Unarmed man had shouted, 'Shoot me! Shoot me!'

An unarmed West Philadelphia man who was shot by police late Thursday allegedly was high on angel dust when he shouted, "Shoot me! Shoot me!" at officers responding to a report of someone screaming.

Erin Williams, 30, of Alden Street near Thompson, was charged with drug possession and domestic violence after the 8:51 p.m. incident outside a shopping center on Lancaster Avenue near 56th Street in Overbrook.

He remained in stable condition yesterday at the University of Pennsylvania Hospital after an officer fired one round into his chest, said Chief Inspector William Colarulo of Internal Affairs.

It was the 15th police-involved shooting so far this year; those included four fatalities, Colarulo said. Last year, city police shot at 69 people, killing 22 of them, according to police data.

Thursday's drama began when two plainclothes officers responded to a radio call of a person screaming outside a dollar store there, Colarulo said.

The officers found Williams in the front passenger seat of a parked Ford Expedition apparently engaged in a dispute with his wife, he said. Other relatives inside the car - including several children - exited the car when police arrived, but Williams refused to move, Colarulo said.

He allegedly stuffed his hands into his coat pockets and refused to comply with officers' commands to show his hands, Colarulo said. Police sources said Williams' relatives pleaded with him to comply with the officers' commands, but he refused to budge from the car.

Instead, he allegedly yelled "Shoot me!

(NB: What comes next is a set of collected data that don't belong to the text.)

(** The events so far and the stack of deferred unlocks. *)
Record Frame := {
  events : list Event;
  deferred : list Event;
}.

Definition frame0 : Frame := {| events := []; deferred := [] |}.

Definition emit (ev : Event) (fr : Frame) : Frame :=
  {| events := events fr ++ [ev]; deferred := deferred fr |}.

(** [l.Lock(); defer l.Unlock()] *)
Definition acquire (l : LockId) (fr : Frame) : Frame :=
  {| events := events fr ++ [EvLock l]; deferred := EvUnlock l :: deferred fr |}.

(** Leaving the function runs the deferred calls, last one first. *)
Definition leave {WP DP} (fr : Frame) (o : Outcome WP DP) : Run WP DP :=
  {| trace := events fr ++ deferred fr; outcome := o |}.

(** ** Collaborators

    Methods that [CopyFileRange] calls and whose bodies are in other files
    of the package. Buffers are Go slices filled in place; here a call
    returns the buffer after the call. The two reads only fill the buffer:
    they leave the handles and entries of the mount as they are. *)

Class Collaborators (WP DP : Type) := {
  (* fh.readFromChunks(buff, offset) (totalRead, err) *)
  readFromChunks : WFS WP DP -> haddr -> list byte -> Z -> list byte * Z * ReadErr;
  (* fh.readFromDirtyPages(buff, offset) maxStop *)
  readFromDirtyPages : WFS WP DP -> haddr -> list byte -> Z -> list byte * Z;
  (* writerPattern.MonitorWriteAt(offset, size) *)
  MonitorWriteAt : WP -> Z -> Z -> WP;
  (* writerPattern.IsSequentialMode() *)
  IsSequentialMode : WP -> bool;
  (* dirtyPages.AddPage(offset, data, isSequential) *)
  AddPage : DP -> Z -> list byte -> bool -> DP;
  (* http.DetectContentType(data) *)
  DetectContentType : list byte -> string;
}.

(** ** The operation *)

Section CopyFileRange.
Context {WP DP : Type} {collab : Collaborators WP DP}.

Local Abbreviation WFS := (WFS WP DP).
Local Abbreviation FileHandle := (FileHandle WP DP).
(* ===== verification/Numeric.v ===== *)
(** * Numbers read and written as text

    The built-ins [float(v)], [round(x, 3)], [sum] of floats and the format
    [.1f], on values the program takes from JSON documents and request
    parameters. *)

From S2P Require Import Prelude PyValue Times.

(** ** Rounding to decimals *)

(** [n / d] to the nearest integer, ties to even. *)
Definition round_half_even (n d : Z) : Z :=
  let q := (n / d)%Z in
  let r := (n mod d)%Z in
  match (2 * r ?= d)%Z with
  | Lt => q
  | Gt => q + 1
  | Eq => if Z.even q then q else q + 1
  end%Z.

(** [m * 2^e * scale] to the nearest integer. *)
Definition scaled (m : positive) (e scale : Z) : Z :=
  if (0 <=? e)%Z then (Zpos m * 2 ^ e * scale)%Z
  else round_half_even (Zpos m * scale) (2 ^ (- e)).

(** [int(round(x))] *)
Definition round_int (x : pyfloat) : res pyexn Z :=
  match x with
  | S754_zero _ => Ok 0%Z
  | S754_nan => Raise ValueError
  | S754_infinity _ => Raise OverflowError
  | S754_finite s m e => Ok (if s then - scaled m e 1 else scaled m e 1)%Z
  end.

(** The float nearest to [n / d]; [s] is its sign. *)
Definition float_of_ratio (s : bool) (n d : Z) : pyfloat :=
  match n, d with
  | Zpos n, Zpos d => SFdiv 53 1024 (S754_finite s n 0) (S754_finite false d 0)
  | _, _ => S754_zero s
  end.

(** [round(x, 3)] of a float: the decimal of three places nearest to its exact
    value, as a float.  A float of exponent [-9] or more is its own rounding:
    its neighbours are further away than half a thousandth. *)
Definition round3 (x : pyfloat) : pyfloat :=
  match x with
  | S754_finite s m e =>
      if (-9 <=? e)%Z then x else float_of_ratio s (scaled m e 1000) 1000
  | _ => x
  end.

(** [round(v, 3)] of a JSON value. *)
Definition json_round3 (v : json) : res pyexn json :=
  match v with
  | JFloat f => Ok (JFloat (round3 f))
  | JInt z => Ok (JInt z)
  | JBool b => Ok (JInt (if b then 1 else 0))
  | _ => Raise TypeError
  end.

(** [f"{x:.1f}"] *)
Definition tenths (s : bool) (t : Z) : string :=
  (if s then "-" else "") +:+ str_Z (t / 10) +:+ "." +:+ str_Z (t mod 10).
Definition format_1f (x : pyfloat) : string :=
  match x with
  | S754_zero s => tenths s 0
  | S754_infinity s => if s then "-inf" else "inf"
  | S754_nan => "nan"
  | S754_finite s m e => tenths s (scaled m e 10)
  end.

(** ** Sums *)

Definition fabs (x : pyfloat) : pyfloat := SFabs x.
Definition is_finite (x : pyfloat) : bool :=
  match x with S754_zero _ | S754_finite _ _ _ => true | _ => false end.

(** One step of [sum] on floats: the running sum and its compensation. *)
Definition sum_step (acc : pyfloat * pyfloat) (x : pyfloat) : pyfloat * pyfloat :=
  let '(sum, c) := acc in
  let t := fadd sum x in
  (t, fadd c (if fle (fabs x) (fabs sum) then fadd (fsub sum t) x else fadd (fsub x t) sum)).

(** [sum(l)]; of no elements, the integer zero, here as a float. *)
Definition py_sum (l : list pyfloat) : pyfloat :=
  match l with
  | [] => fzero
  | x :: l =>
      let '(sum, c) := foldl sum_step (fadd fzero x, fzero) l in
      if f_truthy c && is_finite c then fadd sum c else sum
  end.

(** ** [float(s)] *)

Definition digit_value (c : ascii) : option Z :=
  let n := Ascii.nat_of_ascii c in
  if (48 <=? n) && (n <=? 57) then Some (Z.of_nat n - 48)%Z else None.

(** A run of digits, with single underscores between them: its value, the
    number of its digits and what follows. *)
Fixpoint digits (acc : Z) (n : nat) (l : list ascii) : Z * nat * list ascii :=
  match l with
  | [] => (acc, n, [])
  | c :: rest =>
      match digit_value c with
      | Some d => digits (acc * 10 + d) (S n) rest
      | None =>
          if Ascii.eqb c "_" && negb (n =? 0) &&
             match rest with c' :: _ => bool_decide (is_Some (digit_value c')) | [] => false end
          then digits acc n rest else (acc, n, l)
      end
  end.

(** The exponent, at the end of the text. *)
Definition exponent (l : list ascii) : option Z :=
  match l with
  | [] => Some 0%Z
  | c :: rest =>
      if Ascii.eqb c "e" || Ascii.eqb c "E" then
        let '(neg, rest) := match rest with
          | "-"%char :: r => (true, r)
          | "+"%char :: r => (false, r)
          | _ => (false, rest)
          end in
        match digits 0 0 rest with
        | (v, S _, []) => Some (if (neg : bool) then - v else v)%Z
        | _ => None
        end
      else None
  end.

(** [m * 10^k] *)
Definition decimal_float (s : bool) (m k : Z) : pyfloat :=
  if (0 <=? k)%Z then float_of_ratio s (m * 10 ^ k) 1 else float_of_ratio s m (10 ^ (- k)).

Definition unsigned_float (s : bool) (l : list ascii) : option pyfloat :=
  let '(ip, ni, rest) := digits 0 0 l in
  let '(m, nf, rest) := match rest with "."%char :: r => digits 0 0 r | _ => (0%Z, 0, rest) end in
  if ni + nf =? 0 then None
  else
    k ← exponent rest;
    Some (decimal_float s (ip * 10 ^ Z.of_nat nf + m) (k - Z.of_nat nf)).

Definition special_float (s : bool) (text : string) : option pyfloat :=
  if mem_str (lower text) ["inf"; "infinity"] then Some (S754_infinity s)
  else if String.eqb (lower text) "nan" then Some S754_nan else None.

(** The float a text denotes; [None] where [float] raises [ValueError]. *)
Definition float_of_string (text : string) : option pyfloat :=
  let l := String.list_ascii_of_string (strip text) in
  let '(s, l) := match l with
    | "-"%char :: r => (true, r)
    | "+"%char :: r => (false, r)
    | _ => (false, l)
    end in
  match special_float s (String.string_of_list_ascii l) with
  | Some f => Some f
  | None => unsigned_float s l
  end.

(** [float(v)] *)
Definition json_float (v : json) : res pyexn pyfloat :=
  match v with
  | JFloat f => Ok f
  | JInt z =>
      match float_of_Z z with
      | S754_infinity _ => Raise OverflowError
      | f => Ok f
      end
  | JBool b => Ok (float_of_Z (if b then 1 else 0))
  | JStr s => match float_of_string s with Some f => Ok f | None => Raise ValueError end
  | JNull | JList _ | JObj _ => Raise TypeError
  end.

Example float_of_string_ex :
  map float_of_string [" 1.5 "; "-2e-1"; "1_000"; "1__0"; ""; "-Inf"; ".5e+1"; "1e400"; "abc"] =
  [Some (float_lit 3 2); Some (float_lit (-1) 5); Some (float_of_Z 1000); None; None;
   Some (S754_infinity true); Some (float_of_Z 5); Some finf; None].
Proof. vm_compute. reflexivity. Qed.
Example rounding_ex :
  (round3 (float_lit 12345 10000), map format_1f [float_lit 5 100; float_lit 25 100; float_lit (-199) 100])
  = (float_lit 1234 1000, ["0.1"; "0.2"; "-2.0"]).
Proof. vm_compute. reflexivity. Qed.
Example sum_ex : py_sum (replicate 10 (float_lit 1 10)) = float_of_Z 1.
Proof. vm_compute. reflexivity. Qed.

(** ** Padded numbers *)

(** The number a text of digits denotes, [acc] being read already. *)
Fixpoint decode (acc : N) (s : string) : N :=
  match s with
  | EmptyString => acc
  | String c s => decode (acc * 10 + (Ascii.N_of_ascii c - 48)) s
  end.

Lemma decode_app acc s1 s2 : decode acc (s1 +:+ s2) = decode (decode acc s1) s2.
Proof.
  revert acc. induction s1 as [|c s1 IH]; intros acc; [done|].
  rewrite string_app_cons. cbn. apply IH.
Qed.

Lemma decode_char x : (x < 10)%N → (Ascii.N_of_ascii (pretty_N_char x) - 48 = x)%N.
Proof.
  intros Hx. destruct x as [|p]; [done|].
  do 4 (destruct p as [p|p|]; try done); lia.
Qed.

Lemma decode_pretty_N_go x s : decode 0 (pretty_N_go x s) = decode x s.
Proof.
  revert s. induction (N.lt_wf_0 x) as [x _ IH]. intros s.
  destruct (decide (x = 0)%N) as [->|Hx]; [by rewrite pretty_N_go_0|].
  rewrite pretty_N_go_step by lia. rewrite IH by (apply N.div_lt; lia). cbn.
  rewrite decode_char by (apply N.mod_lt; lia). f_equal.
  pose proof (N.div_mod x 10 ltac:(lia)). lia.
Qed.

Lemma decode_str_nat n : decode 0 (str_nat n) = N.of_nat n.
Proof.
  unfold str_nat, pretty, pretty_nat, pretty, pretty_N.
  case_decide as H; [by rewrite H|]. by rewrite decode_pretty_N_go.
Qed.

Lemma decode_zeros k : decode 0 (String.concat "" (replicate k "0")) = 0%N.
Proof.
  induction k as [|k IH]; [done|]. cbn [replicate]. destruct k as [|k]; [done|].
  change (String.concat "" ("0" :: replicate (S k) "0")) with
    ("0" +:+ "" +:+ String.concat "" (replicate (S k) "0")).
  rewrite !decode_app. exact IH.
Qed.

Lemma decode_padded w n : decode 0 (str_padded w n) = N.of_nat n.
Proof. unfold str_padded. by rewrite decode_app, decode_zeros, decode_str_nat. Qed.

#[export] Instance str_padded_inj w : Inj (=) (=) (str_padded w).
Proof. intros n m H. apply (f_equal (decode 0)) in H. rewrite !decode_padded in H. lia. Qed.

Shoot me!" at the officers, who surrounded him on either side of the car.

Police sources said Williams had made a motion to indicate he was reaching for something in his waistband, prompting one officer to fire through the driver's side window. A bullet struck Williams in his stomach and lodged in his arm, sources said.

Investigators found no weapon on Williams or at the scene of the car, and sources said his relatives insisted that he had been unarmed. Cops did, however, recover narcotics from him, including PCP and marijuana, sources said.

Williams has a police record that includes more than a dozen arrests, including one for murder, according to police sources.

According to Directive 22, a document that details the Police Department's policies on the use of force, officers are required to issue verbal warnings and employ hands-on techniques before resorting to firing their weapons.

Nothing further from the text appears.